Lately I've only seen one hummingbird of the four regulars of the summer. Bully seems to have moved on. I just made a batch of nectar and I'm waiting for it to cool. This may well be the last one of the season. Did you know that hummingbirds migrate across the Gulf of Mexico on their journey to Central and South America? A few weeks ago, PBS ran a series of programs about birds. It was fascinating. I also learned that keeping the hummingbird feeders filled will not cause the hummingbirds to delay their migration. Anyway, the hummingbirds need to stoke up before they head south, so I will keep the feeders filled until I don’t see them anymore.

If you want to make some nectar for the hummingbirds boil 4 cups of water, add 1 cup of granulated sugar and stir well. When it cools, fill the feeder about ¾ of the way. Do not add food coloring. According to experts its not good for the birds. I can attest to the fact that you don’t need it.
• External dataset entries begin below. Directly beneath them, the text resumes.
(* ===== verification/Nda.v ===== *)
(** * NDA document header ([velocity-workflow-core/src/nda.rs])

    The 48-byte binary document header with its SHA-256 root over the five
    fixed-width fields. *)

From S2P Require Import Prelude Bitmask Slab.

Module Nda.

Definition NDA_MAGIC : Z := 0x3141444E.

Record NdaHeader : Type := mkNda {
  nda_magic : Z;
  nda_flags : Z;
  nda_merkle_root : bytes;
  triple_count : Z;
  command_count : Z;
  string_pool_offset : Z;
}.

(** The bytes hashed: everything but the root. *)
Definition nda_preimage (h : NdaHeader) : bytes :=
  le_bytes 4 (nda_magic h) ++ le_bytes 4 (nda_flags h) ++ le_bytes 4 (triple_count h) ++
  le_bytes 2 (command_count h) ++ le_bytes 2 (string_pool_offset h).

Section Hash.
Context `{Sha256}.

Definition recalculate_merkle (h : NdaHeader) : NdaHeader :=
  mkNda (nda_magic h) (nda_flags h) (sha256 (nda_preimage h)) (triple_count h)
    (command_count h) (string_pool_offset h).

Definition verify_merkle (h : NdaHeader) : bool :=
  bool_decide (nda_merkle_root h = sha256 (nda_preimage h)).

Definition nda_new (triples commands pool : Z) : NdaHeader :=
  recalculate_merkle (mkNda NDA_MAGIC 0 zero_root triples commands pool).

Definition nda_wf (h : NdaHeader) : Prop :=
  u32 (nda_magic h) /\ u32 (nda_flags h) /\ u32 (triple_count h) /\
  u16 (command_count h) /\ u16 (string_pool_offset h).

Lemma nda_preimage_inj h h' :
  nda_wf h -> nda_wf h' -> nda_preimage h = nda_preimage h' ->
  nda_merkle_root h = nda_merkle_root h' -> h = h'.
Proof.
  destruct h as [a1 a2 a3 a4 a5 a6], h' as [b1 b2 b3 b4 b5 b6]. unfold nda_wf, nda_preimage; simpl.
  intros (?&?&?&?&?) (?&?&?&?&?) Heq ->.
  do 4 (apply app_inj_1 in Heq as [? Heq]; [|by rewrite !le_bytes_length]).
  f_equal; (by eapply (le_bytes_inj 4 32)) || by eapply (le_bytes_inj 2 16).
Qed.

(** A freshly built or recalculated document header verifies, and a
    verified header whose fields are altered while its root is kept does not,
    unless SHA-256 collides on the two messages. *)
Theorem nda_tamper_detected (h h' : NdaHeader)
  (Hh : nda_wf h) (Hh' : nda_wf h') (Hroot : nda_merkle_root h' = sha256 (nda_preimage h))
  (Hne : h' ≠ recalculate_merkle h) (Hcf : collision_free [nda_preimage h; nda_preimage h']) :
  verify_merkle (recalculate_merkle h) = true /\ verify_merkle h' = false.
Proof.
  split; [by apply bool_decide_eq_true|]. apply bool_decide_eq_false. intros Hv. apply Hne.
  apply nda_preimage_inj; [done|done|..|done].
  eapply collision_free_eq; [exact Hcf|by repeat constructor..|]. rewrite <- Hv. done.
Qed.

End Hash.

Lemma nda_tamper_detected_witness :
  let H := poly_sha in
  let h := nda_new 10 5 256 in
  verify_merkle (mkNda NDA_MAGIC 0 (nda_merkle_root h) 99 5 256) = false.
Proof.
  intros H h.
  apply (nda_tamper_detected (H := H) (mkNda NDA_MAGIC 0 zero_root 10 5 256)
           (mkNda NDA_MAGIC 0 (nda_merkle_root h) 99 5 256)).
  1,2: unfold nda_wf, fits, NDA_MAGIC; cbn [nda_magic nda_flags triple_count command_count string_pool_offset]; lia.
  - reflexivity.
  - intros Heq. apply (f_equal triple_count) in Heq. discriminate Heq.
  - apply (bool_decide_unpack _). vm_compute. exact I.
Defined.

End Nda.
Today has turned into a great day for birds. While our dog, Oscar, and I were standing near a feeder, birds whizzed by us, scooped up the seeds and flew away. All the regulars are around including chickadees, white-breasted nuthatches, titmice, blue jays, mourning doves, cardinals, goldfinches and downy woodpeckers. White-breasted nuthatches stay the winter. I seldom see red-breasted nuthatches. I was surprised when two of them landed at the feeder. As I turned to go back to the house, I spotted an eastern phoebe on the telephone wire. I've heard them, but have not seen them in weeks.

All in all, it's been a great day, despite the chilly start!

It looks as though my grandson is holding the feeder up while the hummer takes a drink. Actually, he is about six feet away from the feeder! I didn't realize it would be an optical illusion when I took the photo!

Sunday, September 16, 2007

The Short Lunar Eclipse

On Tuesday, August 28, 2007 at 4:40 AMI grabbed my binoculars, camera, and telescope accessories case and headed out the door. The full moon illuminated the way to my chair, table and telescope that had been set up in the front yard the night before. Bad idea. The telescope had fallen prey to the night dew. Nice if one likes that foggy look to everything. No problem, my binoculars and camera were fine.

I live in the New Hampshire. I knew that the moon would set before reaching totality, but I thought I would see a bit more than half the moon eclipsed before it sank out of view. I forgot to figure in the geography of my western horizon - a tall pine-tree-studded hillside. My viewing can be summed up with this little list:

Totality occurred at 5:52 AM,
The moon set below a clear NH horizon at 6:09 AM
The moon set below my tree-lined hilltop horizon at 5:25 AM

The eclipse was beautiful, although brief.

Fortunately, there will be another total lunar eclipse on February 20, 2008. I have already checked. My western horizon will not be a problem. As long as the Nor'easters stay away, I just might see the entire eclipse and end up with a full set of eclipse photos.